[Supplied records]:
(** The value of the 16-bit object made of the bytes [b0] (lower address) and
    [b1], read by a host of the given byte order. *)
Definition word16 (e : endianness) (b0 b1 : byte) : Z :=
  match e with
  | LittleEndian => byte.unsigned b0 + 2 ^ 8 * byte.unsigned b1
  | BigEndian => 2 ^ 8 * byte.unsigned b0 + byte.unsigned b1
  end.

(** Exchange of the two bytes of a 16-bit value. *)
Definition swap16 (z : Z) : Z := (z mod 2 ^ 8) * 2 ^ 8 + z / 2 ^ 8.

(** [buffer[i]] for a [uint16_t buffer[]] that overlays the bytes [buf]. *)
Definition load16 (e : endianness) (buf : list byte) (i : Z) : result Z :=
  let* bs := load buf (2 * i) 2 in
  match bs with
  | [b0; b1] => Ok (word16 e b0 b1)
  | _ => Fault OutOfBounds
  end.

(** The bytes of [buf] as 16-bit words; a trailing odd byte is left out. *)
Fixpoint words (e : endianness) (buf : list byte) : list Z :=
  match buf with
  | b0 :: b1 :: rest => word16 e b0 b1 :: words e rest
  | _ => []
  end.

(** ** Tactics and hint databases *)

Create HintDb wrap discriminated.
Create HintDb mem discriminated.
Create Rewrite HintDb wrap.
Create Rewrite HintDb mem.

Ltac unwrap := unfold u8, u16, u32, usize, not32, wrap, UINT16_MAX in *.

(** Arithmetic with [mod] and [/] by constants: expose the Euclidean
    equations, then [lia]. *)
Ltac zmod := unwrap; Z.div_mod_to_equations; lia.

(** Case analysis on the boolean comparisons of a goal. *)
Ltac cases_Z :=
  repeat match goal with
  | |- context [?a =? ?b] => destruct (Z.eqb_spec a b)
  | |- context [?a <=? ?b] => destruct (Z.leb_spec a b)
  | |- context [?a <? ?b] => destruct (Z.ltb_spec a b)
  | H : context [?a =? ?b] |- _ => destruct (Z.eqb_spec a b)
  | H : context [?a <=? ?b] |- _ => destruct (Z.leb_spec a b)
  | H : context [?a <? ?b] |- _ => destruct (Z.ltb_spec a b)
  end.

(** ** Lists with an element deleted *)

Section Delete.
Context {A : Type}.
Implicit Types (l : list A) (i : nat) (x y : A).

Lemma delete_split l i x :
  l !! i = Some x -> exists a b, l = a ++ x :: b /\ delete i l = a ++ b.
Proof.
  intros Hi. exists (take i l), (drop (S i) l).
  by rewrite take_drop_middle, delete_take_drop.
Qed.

[Work instruction]: Each line above must be output exactly as it stands.

[Reply]:
(** The value of the 16-bit object made of the bytes [b0] (lower address) and
    [b1], read by a host of the given byte order. *)
Definition word16 (e : endianness) (b0 b1 : byte) : Z :=
  match e with
  | LittleEndian => byte.unsigned b0 + 2 ^ 8 * byte.unsigned b1
  | BigEndian => 2 ^ 8 * byte.unsigned b0 + byte.unsigned b1
  end.

(** Exchange of the two bytes of a 16-bit value. *)
Definition swap16 (z : Z) : Z := (z mod 2 ^ 8) * 2 ^ 8 + z / 2 ^ 8.

(** [buffer[i]] for a [uint16_t buffer[]] that overlays the bytes [buf]. *)
Definition load16 (e : endianness) (buf : list byte) (i : Z) : result Z :=
  let* bs := load buf (2 * i) 2 in
  match bs with
  | [b0; b1] => Ok (word16 e b0 b1)
  | _ => Fault OutOfBounds
  end.

(** The bytes of [buf] as 16-bit words; a trailing odd byte is left out. *)
Fixpoint words (e : endianness) (buf : list byte) : list Z :=
  match buf with
  | b0 :: b1 :: rest => word16 e b0 b1 :: words e rest
  | _ => []
  end.

(** ** Tactics and hint databases *)

Create HintDb wrap discriminated.
Create HintDb mem discriminated.
Create Rewrite HintDb wrap.
Create Rewrite HintDb mem.

Ltac unwrap := unfold u8, u16, u32, usize, not32, wrap, UINT16_MAX in *.

(** Arithmetic with [mod] and [/] by constants: expose the Euclidean
    equations, then [lia]. *)
Ltac zmod := unwrap; Z.div_mod_to_equations; lia.

(** Case analysis on the boolean comparisons of a goal. *)
Ltac cases_Z :=
  repeat match goal with
  | |- context [?a =? ?b] => destruct (Z.eqb_spec a b)
  | |- context [?a <=? ?b] => destruct (Z.leb_spec a b)
  | |- context [?a <? ?b] => destruct (Z.ltb_spec a b)
  | H : context [?a =? ?b] |- _ => destruct (Z.eqb_spec a b)
  | H : context [?a <=? ?b] |- _ => destruct (Z.leb_spec a b)
  | H : context [?a <? ?b] |- _ => destruct (Z.ltb_spec a b)
  end.

(** ** Lists with an element deleted *)

Section Delete.
Context {A : Type}.
Implicit Types (l : list A) (i : nat) (x y : A).

Lemma delete_split l i x :
  l !! i = Some x -> exists a b, l = a ++ x :: b /\ delete i l = a ++ b.
Proof.
  intros Hi. exists (take i l), (drop (S i) l).
  by rewrite take_drop_middle, delete_take_drop.
Qed.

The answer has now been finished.